Salam lintas agama yang dimaksud adalah ucapan salam yang berasal dari agama-agama di Indonesia, seperti assalamua’alaikum warahmatullahi wabarokatuh. (Islam), salam sejahtera bagi kita semua (Kristen), Shalom (Katolik), Om Swastiastu (Hindu), Namo Buddhaya (Buddha) dan Salam Kebajikan (Konghucu). Salam lintas agama ini baru popular belakangan di era reformasi. Dimaksudkan sebagai salam penghormatan kepada seluruh pemeluk agama, sekaligus sebagai simbol kerukunan dan toleransi beragama. Dalam pandangan Islam, salam adalah penghormatan sekaligus doa keselamatan dan kebaikan. Islam adalah agama kedamaian yang menganjurkan umatnya untuk menebar kedamaian (ifsyaa’u al-salaam) kepada siapa pun, muslim dan non muslim. Hubungan dengan non-muslim dibangun di atas prinsip kebaikan dan keadilan. Karena prinsipnya selama tidak berbenturan dengan akidah tentunya itu adalah hal yang lumrah karena Indonesia sendiri adalah masyarakat majemuk yang terdiri dari banyak suku, ras, bahasa dan agama. Pastinya tidak ada larangan berlaku baik dan adil terhadap mereka. Namun, melihat persoalan ini tentunya harus ada kriteria dan batasan dalam implementasi toleransi agar tidak merusak kemurnian ajaran agama. Undang-undang menjamin setiap warganegara untuk menjalankan agamanya sesuai keyakinan masing-masing. Kemudian juga Majelis Ulama Indonesia (MUI) juga terdepan memiliki tanggungjawab moril untuk menegakkan kemurnian ajaran agama. Persoalannya, bagaimana menengahi ketegangan antara keinginan untuk setia pada ajaran agama masing-masing dengan keinginan untuk ramah terhadap pemeluk agama lain dalam hidup bernegara.

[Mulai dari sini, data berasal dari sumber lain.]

(** C5 as stated fails: after start, one message and stop, the file is
    still open and [filp_close] was never called. *)
Lemma stop_leaves_file_open :
  ∃ rs s o,
    run (one_commit ++ [(Stop, k)]) booted = Ret rs s o ∧
    locked s = false ∧
    log_file s = Some "/dev/shm/1316000000.000" ∧ closes o = 0.
Proof. eexists _, _, _. split; [vm_compute; reflexivity|]. by vm_compute. Qed.

(** ** File names and the generation counter *)


(** What a creation attempt does: [fetch_log_file] called with no file
    open, or with a full one. *)
Lemma fetch_log_file_creates e s :
  log_file s = None ∨ max_file_size s ≤ poffset s →
  match fetch_log_file e s with
  | Ret _ s' o =>
      opens o = 1 ∧
      FilpOpen (staging_dir s +:+ "/" +:+ fmt_10lu (get_seconds e) +:+ "." +:+
                fmt_03d (Z.rem (generation s) 1000)) (open_ok e) ∈ o ∧
      generation s' = s32 (generation s + 1) ∧
      log_file s' =
        (if open_ok e
         then Some (staging_dir s +:+ "/" +:+ fmt_10lu (get_seconds e) +:+
                    "." +:+ fmt_03d (Z.rem (generation s) 1000))
         else None) ∧
      log_file_name s' =
        fmt_10lu (get_seconds e) +:+ "." +:+
        fmt_03d (Z.rem (generation s) 1000)
  | _ => False
  end.
Proof.
  destruct s as [lk pd sd bf mx gen lf lp po off pa fsd lfn],
    e as [secs ook wbs wbf wes].
  mred. intros H.
  mcr; ztests; try (destruct H; [discriminate|lia]).
  all: cbn [opens]; repeat split; try done; solve [repeat constructor].
Qed.







(** A failed open uses up a generation: the file created next is numbered
    one higher. *)
Lemma failed_open_consumes_generation :
  filter (λ ev, is_filp_open ev)
    (events (run [(Alloc 8 1, no_file 1316000000); (Alloc 8 1, k)] booted)) =
  [FilpOpen "/dev/shm/1316000000.000" false;
   FilpOpen "/dev/shm/1316000000.001" true].
Proof. vm_compute. reflexivity. Qed.

(** The name carries the counter modulo 1000: generation 1000 is printed
    as 000 again. *)
Lemma generation_wraps_in_name :
  log_file_name (final (iscsi_logger_start k (set_generation 1000 booted))) =
  "1316000000.000".
Proof. vm_compute. reflexivity. Qed.

(** ** The cursor within a session *)

Lemma final_bind {A B} (m : M A) (k : A → M B) s :
  final ((m ≫= k) s) =
  match m s with
  | Ret a s' _ => final (k a s')
  | Crash _ s' _ | Hang s' _ => s'
  end.
Proof.
  unfold mbind, M_bind. destruct (m s); [apply final_after|done|done].
Qed.

(** Every call but [Stop] keeps the cursor inside the page and the open
    page packed up to the cursor. *)
Lemma exec_page_inv c e s :
  c ≠ Stop → file_inv s → page_inv s → page_inv (final (exec c e s)).
Proof.
  destruct s as [lk pd sd bf mx gen lf lp po off pa fsd lfn],
    e as [secs ook wbs wbf wes].
  unfold file_inv, page_inv. mred. intros Hc [Hp Hnofile] [Hoff Hpg].
  assert (PAGE_SIZE = 4096) as HP by reflexivity.
  destruct c; [| | | |done].
  all: mcr; ztests; simplify_eq.
  all: try (exfalso; destruct Hnofile as [? _]; [done|discriminate]).
  all: try done.
  all: try (split; [lia|done]).
  all: pose proof (MSG_RND_UP_range size) as Hn.
  all: try (rewrite u64_small in * by lia).
  all: rewrite s64_small by lia.
  all: split; [lia|].
  all: apply packed_append; first [done|lia|apply packed_empty].
Qed.

Lemma run_page_inv cs s :
  Forall (λ ce, ce.1 ≠ Stop) cs → file_inv s → page_inv s →
  page_inv (final (run cs s)).
Proof.
  revert s. induction cs as [|[c e] cs IH]; intros s Hcs Hf Hp; [done|].
  apply Forall_cons in Hcs as [Hc Hcs]. cbn [run]. rewrite final_bind.
  pose proof (exec_page_inv c e s Hc Hf Hp) as Hp'.
  destruct (exec_file_inv c e s Hf) as [Hf' _].
  destruct (exec c e s) as [r s' o| |]; [|done|done].
  cbn [final] in *. rewrite final_bind.
  specialize (IH s' Hcs Hf' Hp').
  by destruct (run cs s') as [rs s'' o'| |].
Qed.

(** The positive side of C1: from a booted logger, as long as no session
    is stopped, the cursor never leaves the page. *)
Lemma cursor_in_page_without_stop cs :
  Forall (λ ce, ce.1 ≠ Stop) cs →
  0 ≤ offset (final (run cs booted)) ≤ PAGE_SIZE.
Proof.
  intros Hcs. apply (run_page_inv cs booted Hcs).
  - split; [done|]. intros _. done.
  - split; [done|]. reflexivity.
Qed.

(** ** The kernel's side of the calls *)

Lemma ktrack_app h t1 t2 :
  ktrack h (t1 ++ t2) =
  match ktrack h t1 with
  | Some h' => ktrack h' t2
  | None => None
  end.
Proof.
  revert h. induction t1 as [|ev t1 IH]; intros h; [done|].
  cbn [app ktrack]. destruct (kstep h ev); [apply IH|done].
Qed.

Lemma exec_protocol_aux c e s :
  file_inv s →
  match exec c e s with
  | Ret _ s' o | Hang s' o => ktrack (holds s) o = Some (holds s')
  | Crash f s' o => f = BugOn ∧ ktrack (holds s) o = Some (holds s')
  end.
Proof.
  destruct s as [lk pd sd bf mx gen lf lp po off pa fsd lfn],
    e as [secs ook wbs wbf wes].
  unfold file_inv, holds. mred. intros [Hp Hnofile].
  destruct c; mcr; simplify_eq.
  all: try (exfalso; destruct Hnofile as [? _]; [done|discriminate]).
  all: try (destruct ook; simplify_eq).
  all: repeat first
         [ rewrite String.eqb_refl | rewrite Z.eqb_refl
         | match goal with
           | H : ?b = _ |- context [if ?b then _ else _] => rewrite H
           end
         | progress cbn [ktrack kstep andb] ].
  all: done.
Qed.

Lemma exec_protocol c e s :
  file_inv s →
  ktrack (holds s) (events (exec c e s)) = Some (holds (final (exec c e s))) ∧
  is_null_deref (exec c e s) = false.
Proof.
  intros Hinv. pose proof (exec_protocol_aux c e s Hinv) as H.
  destruct (exec c e s) as [r s' o|f s' o|s' o]; cbn [events final]; [done| |done].
  by destruct H as [-> H].
Qed.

Bila ditilik dari redaksinya, tampaknya hanya dua dari lima salam pembuka agama yang dinilai berpotensi ‘merusak’ akidah seorang muslim bila diucapkan, yaitu salam Hindu (Om Swastiastu) dan salam Buddha (Namo Buddhaya). Tiga salam lainnya; salam Katolik (Shalom), salam Kristen (salam sejahtera bagi kita semua) dan salam Khonghucu (salam kebajikan), tidak membawa nama Tuhan. Makna dan maksudnya kurang lebih sama dengan assalamu’alaikum. Hanya beda redaksi. Ikhtilaafun fil lafzhi, ittifaaqun fil ma’naa. (Keduanya merupakan dua kata yang berbeda secara pelapalan, tetapi sama secara makna).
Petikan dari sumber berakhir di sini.